Bug 2271135

Summary: [cee/sd][ceph-dashboard] Grafana portal doesn't show Graphs in the RGW sync overview page
Product: [Red Hat Storage] Red Hat Ceph Storage Reporter: avan <athakkar>
Component: Ceph-DashboardAssignee: avan <athakkar>
Status: CLOSED ERRATA QA Contact: Chaithra <ckulal>
Severity: medium Docs Contact: Akash Raj <akraj>
Priority: unspecified    
Version: 6.1CC: aakobi, akraj, asriram, athakkar, ceph-eng-bugs, cephqe-warriors, ckulal, jolmomar, nia, trchakra, tserlin, vpapnoi
Target Milestone: ---   
Target Release: 7.1   
Hardware: All   
OS: Linux   
Whiteboard:
Fixed In Version: ceph-18.2.1-148.el9cp Doc Type: No Doc Update
Doc Text:
Story Points: ---
Clone Of: 2270223 Environment:
Last Closed: 2024-06-13 14:30:20 UTC Type: ---
Regression: --- Mount Type: ---
Documentation: --- CRM:
Verified Versions: Category: ---
oVirt Team: --- RHEL 7.3 requirements from Atomic Host:
Cloudforms Team: --- Target Upstream Version:
Embargoed:
Bug Depends On: 2270223, 2304284    
Bug Blocks: 2267614, 2271133, 2298578, 2298579    

Description avan 2024-03-22 22:06:43 UTC
+++ This bug was initially created as a clone of Bug #2270223 +++

Description of problem:

On RHCS 6.1z4 and lower versions, Ceph Grafana dashboard doesn't show the Graphs in RGW sync overview page as it complains about "No Data". If I set `mgr/prometheus/exclude_perf_counters` as false, then the Graphs are getting populated. Also OSD overview page doesn't show most of the graphs like OSD read latency, write latency, highest read latency, highest write latency etc. This doesn't change with setting `mgr/prometheus/exclude_perf_counters` as false. 

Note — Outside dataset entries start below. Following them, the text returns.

(** C23: the device is safe under every interleaving.  From a new conventional
    namespace and new workers, let the dispatcher take rings of commands that keep
    to the exported pages, the workers start, visit and pass entries and raise
    interrupts, each at any time, and let the host write its memory, move the
    doorbells and make or delete queues between: in every state that is reached the
    mapping table and the reverse map are inverse on the valid pages, each line is
    in exactly one place with the right counters, every pending release names the
    namespace's own write buffer, and the next ring of such commands is taken
    without a fault.  No request is lost: what a worker accepted are the requests that it
    completed, none before its time, and those in its queue.  No step of a worker can
    fault, but for a visit of a command of which the host took the queue, the buffer
    or the completion ring away, and for interrupts over a number of queues that is
    not the table's. *)
Theorem conv_device_sound `{SC : SsdConfig, CC : ChanConfig, CK : Clock, QC : QueueConfig}
    L size (Hs : session_ok L size) pages pfn_valid store_size dma nr id addr cpu h ns h1 (d d1 : io_dev) :
  0 < nr < 4294967296 -> conv_init_namespace id size addr cpu h = Ok (ns, h1) -> h1.(hw_sched) = [] ->
  d.(dv_ns) = [ns] -> d.(dv_world) = h1 -> NVMEV_IO_WORKER_INIT nr d = Ok d1 ->
  exists sp p w, geometry_of size SSD_PARTITIONS sp /\
    let W := conv_world L sp (Some p) (Some w) SSD_PARTITIONS in
    let LW := conv_laws (proj2 (so_wb _ _ Hs)) L sp (Some p) (Some w) SSD_PARTITIONS pages in
    forall d2, rtc (dev_step W (LW := LW) pfn_valid store_size dma) d1 d2 ->
    (exists ns2, d2.(dv_ns) = [ns2] /\ Forall mapping_sound ns2.(cn_ftls) /\ Forall lines_sound ns2.(cn_ftls)) /\
    (forall i k sqid t b z, d2.(dv_workers) !! i = Some k -> RqInternal sqid t b z ∈ pending k -> b = Some w) /\
    (forall sqid sq new old, ring_ok W (LW := LW) sqid sq d2 new old -> stat_ok sq.(sq_stat) ->
      (Z.to_nat (ring_distance sq.(sq_queue_size) new old) * S pages < room d2 (worker_of d2 sqid))%nat ->
      okp (nvmev_proc_io_sq sqid new old d2) (fun _ => True)) /\
    conserved pfn_valid store_size dma d1 d2 /\ workers_return pfn_valid store_size dma d2.
Proof.
  intros Hnr Hi Hsch Ens Ew Ed. pose proof (new_namespace_ok L id size addr cpu h Hs) as Hnew. rewrite Hi in Hnew.
  destruct Hnew as (sp & p & w & Hgeo & Hrun). exists sp, p, w. split; [done|]. intros W LW d2 Hsteps.
  assert (device_ok W (LW := LW) d1) as Hd.
  { apply (device_start (BK := conv_backend) W (LW := LW) nr d); [done| |done]. rewrite Ens, Ew. exists ns. split; [done|]. split; [|done].
    by eapply run_ok_weaken; [|exact Hrun]. }
  pose proof (steps_device W (LW := LW) pfn_valid store_size dma _ _ Hsteps Hd) as Hok.
  assert (conserved pfn_valid store_size dma d1 d2 /\ workers_return pfn_valid store_size dma d2) as Hrest
    by (split; [by eapply (steps_conserve (BK := conv_backend) W (LW := LW))|by apply (device_returns (BK := conv_backend) W (LW := LW))]).
  destruct Hok as [Hd2 Hg]. split; [|split; [|split; [|exact Hrest]]].
  - destruct (di_world _ _ Hd2) as (ns2 & E2 & [Hns _ _ _ _] & _). exists ns2. split; [done|].
    split; apply Forall_forall; intros f [i Ef]%elem_of_zlookup; destruct (no_part _ _ _ _ _ Hns i f Ef) as ([[] _] & _);
      [by apply mapping_sound_ok|by apply lines_sound_ok].
  - intros i k sqid t b z Hk Hin. pose proof (Hg i k Hk) as HF. rewrite Forall_forall in HF. exact (HF _ Hin).
  - intros sqid sq new old Hr Hst Hroom. eapply okp_mono; [by apply (dispatch_ok (BK := conv_backend) W (LW := LW) pfn_valid store_size dma)|done].
Qed.

(** A device with the toy namespace, two workers, and a ring of four entries at the
    page at 4096 with a write and a read. *)
#[local, refine] Instance toy_queue : QueueConfig := {| NR_MAX_PARALLEL_IO := 32 |}.
Proof. lia. Defined.

Definition toy_cmd (opcode id slba nlb : Z) : list Z :=
  le_encode 1 opcode ++ [0] ++ le_encode 2 id ++ le_encode 4 1 ++ zrepeat 16 0 ++
  le_encode 8 65536 ++ le_encode 8 69632 ++ le_encode 8 slba ++ le_encode 2 nlb ++ zrepeat 14 0.
Definition toy_ring : mem := mstore (fun _ => 0) 4096 (toy_cmd nvme_cmd_write 1 8 15 ++ toy_cmd nvme_cmd_read 2 8 15).

Definition toy_sq : nvmev_submission_queue := SubmissionQueue 1 4 (SqStat 0 0 0 0 0) [4096].
Definition toy_dev (ns : conv_ns) (h : hw) : io_dev := IoDev conv_backend [] 0 []
  [None; Some toy_sq] [None; Some (CompletionQueue 3 true false 4 1 0 (-1) [8192])] 1 [ns] [0] h
  (IoMem toy_ring (fun _ => 7)) [].

Definition toy_new : conv_ns * hw :=
  get_Ok (ConvNs 0 0 0 0 [] 0, toy_hw) (conv_init_namespace 0 toy_size 0 0 toy_hw).
Definition toy_start : io_dev := get_Ok (toy_dev toy_new.1 toy_new.2) (NVMEV_IO_WORKER_INIT 2 (toy_dev toy_new.1 toy_new.2)).

Lemma toy_allowed sp a : geometry_of toy_size SSD_PARTITIONS sp -> a = 4096 \/ a = 4160 ->
  conv_allowed toy_L sp SSD_PARTITIONS 4 toy_ring a.
Proof.
  intros Hgeo Ha. apply (host_allowed toy_L toy_size); [exact toy_session_ok|exact Hgeo|..].
  - destruct Ha as [-> | ->]; (split; [vm_compute; intuition congruence|]); intros _; split; vm_compute; congruence.
  - intros _. destruct Ha as [-> | ->]; vm_compute; lia.
Qed.

Lemma conv_device_sound_witness :
  exists d2 ns2, nvmev_proc_io_sq 1 2 0 toy_start = Ok (d2, 2) /\ d2.(dv_ns) = [ns2] /\
    Forall mapping_sound ns2.(cn_ftls) /\ Forall lines_sound ns2.(cn_ftls).
Proof.
  assert (conv_init_namespace 0 toy_size 0 0 toy_hw = Ok (toy_new.1, toy_new.2)) as Ei
    by (rewrite <- surjective_pairing; apply get_Ok_eq; vm_compute; reflexivity).
  assert (NVMEV_IO_WORKER_INIT 2 (toy_dev toy_new.1 toy_new.2) = Ok toy_start) as Ed by (apply get_Ok_eq; vm_compute; reflexivity).
  destruct (conv_device_sound toy_L toy_size toy_session_ok 4 (fun _ => true) 1048576 false 2 0 0 0 toy_hw toy_new.1 toy_new.2
    (toy_dev toy_new.1 toy_new.2) toy_start ltac:(lia) Ei ltac:(vm_compute; reflexivity) eq_refl eq_refl Ed) as (sp & p & w & Hgeo & H).
  cbv zeta in H. set (LW := conv_laws _ _ _ _ _ _ _) in H.
  assert (ring_ok _ (LW := LW) 1 toy_sq toy_start 2 0) as Hr.
  { split; [vm_compute; reflexivity|vm_compute; intuition congruence..| |done]. intros e He.
    assert (ring_entries (sq_queue_size toy_sq) 2 0 = [0; 1]) as E by reflexivity. rewrite E, !elem_of_cons, elem_of_nil in He.
    destruct He as [->|[->|[]]]; eexists; (split; [reflexivity|]); (split; [vm_compute; intuition congruence|]);
      change (conv_allowed toy_L sp SSD_PARTITIONS 4 toy_ring) with (conv_allowed toy_L sp SSD_PARTITIONS 4 toy_ring); apply toy_allowed; auto. }
  assert (stat_ok (sq_stat toy_sq)) as Hst by (vm_compute; intuition congruence).
  assert (Z.to_nat (ring_distance (sq_queue_size toy_sq) 2 0) * 5 < room toy_start (worker_of toy_start 1))%nat as Hroom by (vm_compute; lia).
  destruct (okp_inv _ _ (proj1 (proj2 (proj2 (H toy_start (rtc_refl _ _)))) 1 toy_sq 2 0 Hr Hst Hroom)) as ([d2 db] & E & _).
  assert (db = 2) as ->.
  { pose (f := fun r : res (io_dev * Z) => match r with Ok (_, db) => db | Fault _ => 0 end).
    assert (f (nvmev_proc_io_sq 1 2 0 toy_start) = 2) as Edb by (vm_compute; reflexivity).
    exact (eq_trans (eq_sym (f_equal f E)) Edb). }
  destruct (H d2) as ((ns2 & E2 & H1 & H2) & _).
  { apply rtc_once. exact (ds_dispatch _ _ _ _ 1 toy_sq 2 0 toy_start d2 2 Hr Hst Hroom E). }
  exists d2, ns2. split; [exact E|]. split; [exact E2|]. split; [exact H1|exact H2].
Defined.

(** ** The zoned namespace *)

(** C31: the zoned device is safe under every interleaving.  From a new zoned
    namespace and new workers, let the dispatcher take rings of commands of a host
    that stays in the namespace, opens no ZRWA and keeps commands and report buffers
    apart, the workers do their steps, each at any time, and let the host write its
    memory, move the doorbells and make or delete queues between: in every state
    that is reached the zones tile the namespace with their write pointers inside
    them, the open and active counters are the numbers of zones in those states,
    every pending release names the write buffer of a zone, and the next ring of such
    commands, appends and reports among them, is taken without a fault.  No request is
    lost, and the steps of the workers return, as on the conventional device. *)
Theorem zns_device_sound `{SC : SsdConfig, ZC : ZnsConfig, CC : ChanConfig, CK : Clock, QC : QueueConfig}
    size (Hs : zsession_ok size) garbage blocks data pfn_valid store_size dma nr id mapped cpu h ns h1
    (d d1 : io_dev (H := zns_backend garbage)) :
  0 < nr < 4294967296 -> zns_init_namespace id size mapped cpu h = Ok (ns, h1) -> h1.(hw_sched) = [] ->
  d.(dv_ns) = [ns] -> d.(dv_world) = h1 -> NVMEV_IO_WORKER_INIT nr d = Ok d1 ->
  let wbs := zone_wb ns.(zn_ftl) in
  let W := zns_world size wbs in
  let LW := zns_laws (co_lba (zc_ssd _ (zn_config _ Hs))) (zsession_wb size Hs) garbage size wbs blocks data in
  forall d2, rtc (dev_step (BK := zns_backend garbage) W (LW := LW) pfn_valid store_size dma) d1 d2 ->
  (exists ns2, d2.(dv_ns) = [ns2] /\
    let f := ns2.(zn_ftl) in
    zlen f.(zone_descs) = size `div` ZONE_SIZE /\
    acquired_cnt f.(res_infos).(ri_open) = zcount is_open f.(zone_descs) /\
    acquired_cnt f.(res_infos).(ri_active) = zcount is_active f.(zone_descs) /\
    forall (i : Z) z, f.(zone_descs) !! i = Some z -> zone_ok (zone_lbas f) i z) /\
  (forall i k sqid t b z, d2.(dv_workers) !! i = Some k -> RqInternal sqid t b z ∈ pending k ->
    exists zid, 0 <= zid < size `div` ZONE_SIZE /\ b = wbs zid) /\
  (forall sqid sq new old, ring_ok (BK := zns_backend garbage) W (LW := LW) sqid sq d2 new old -> stat_ok sq.(sq_stat) ->
    (Z.to_nat (ring_distance sq.(sq_queue_size) new old) * S blocks < room d2 (worker_of d2 sqid))%nat ->
    okp (nvmev_proc_io_sq sqid new old d2) (fun _ => True)) /\
  conserved (BK := zns_backend garbage) pfn_valid store_size dma d1 d2 /\ workers_return (BK := zns_backend garbage) pfn_valid store_size dma d2.
Proof.
  intros Hnr Hi Hsch Ens Ew Ed wbs W LW d2 Hsteps.
  pose proof (zsession_start id size mapped cpu h Hs) as Hrun. rewrite Hi in Hrun. simpl in Hrun.
  assert (device_ok (BK := zns_backend garbage) W (LW := LW) d1) as Hd.
  { apply (device_start (BK := zns_backend garbage) W (LW := LW) nr d); [done| |done]. rewrite Ens, Ew. by exists ns. }
  pose proof (steps_device (BK := zns_backend garbage) W (LW := LW) pfn_valid store_size dma _ _ Hsteps Hd) as Hok.
  assert (conserved (BK := zns_backend garbage) pfn_valid store_size dma d1 d2 /\ workers_return (BK := zns_backend garbage) pfn_valid store_size dma d2) as Hrest
    by (split; [by eapply (steps_conserve (BK := zns_backend garbage) W (LW := LW))|by apply (device_returns (BK := zns_backend garbage) W (LW := LW))]).
  destruct Hok as [Hd2 Hg]. split; [|split; [|split; [|exact Hrest]]].
  - destruct (di_world _ _ Hd2) as (ns2 & E2 & [[_ _ Hf] _ Hn _ _ _ _ _] & _). exists ns2. split; [done|]. cbv zeta. simpl in *.
    destruct (zo_res _ Hf) as [E3 E4 _]. rewrite (zo_len _ Hf), E3, E4. do 3 (split; [done|]). apply (zo_zone _ Hf).
  - intros i k sqid t b z Hk Hin. pose proof (Hg i k Hk) as HF. rewrite Forall_forall in HF. exact (HF _ Hin).
  - intros sqid sq new old Hr Hst Hroom. eapply okp_mono; [by apply (dispatch_ok (BK := zns_backend garbage) W (LW := LW) pfn_valid store_size dma)|done].
Qed.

So looks like ceph-exporter is not working properly which is introduced in RHCS 6.1. 

Version-Release number of selected component (if applicable):
17.2.6-196.el9cp

How reproducible:

It is happening all the time in both customer environment and in my lab setup. 


Steps to Reproduce:

- Install 2 RHCS 6.1z2 clusters
- Setup RGW multisite between them
- Verify the RGW sync overview page in Grafana portal for both the sites. The Graphs will be showing as "No Data".
- Modify the parameter `mgr/prometheus/exclude_perf_counters` as false. 
- Verify the Graphs under RGW sync overview page. They will be showing data. 
- Reset the parameter
- Upgrade the cluster to the latest RHCS 6.1z4 and verify the Graphs. They will be showing no data again. 
- Change the parameter to false again. Now the Graphs will be populated properly.


Actual results:

Graphs are showing "No data"

Expected results:

Graphs should be populated with actual data

Additional info:

Similar issue was observed on the BZ#2224967 and Engineering provided workaround to set the parameter mgr/prometheus/exclude_perf_counters as false and the fix was supposed to be introduced on RHCS 6.1z2. But looks like it is still not fixed or partially fixed.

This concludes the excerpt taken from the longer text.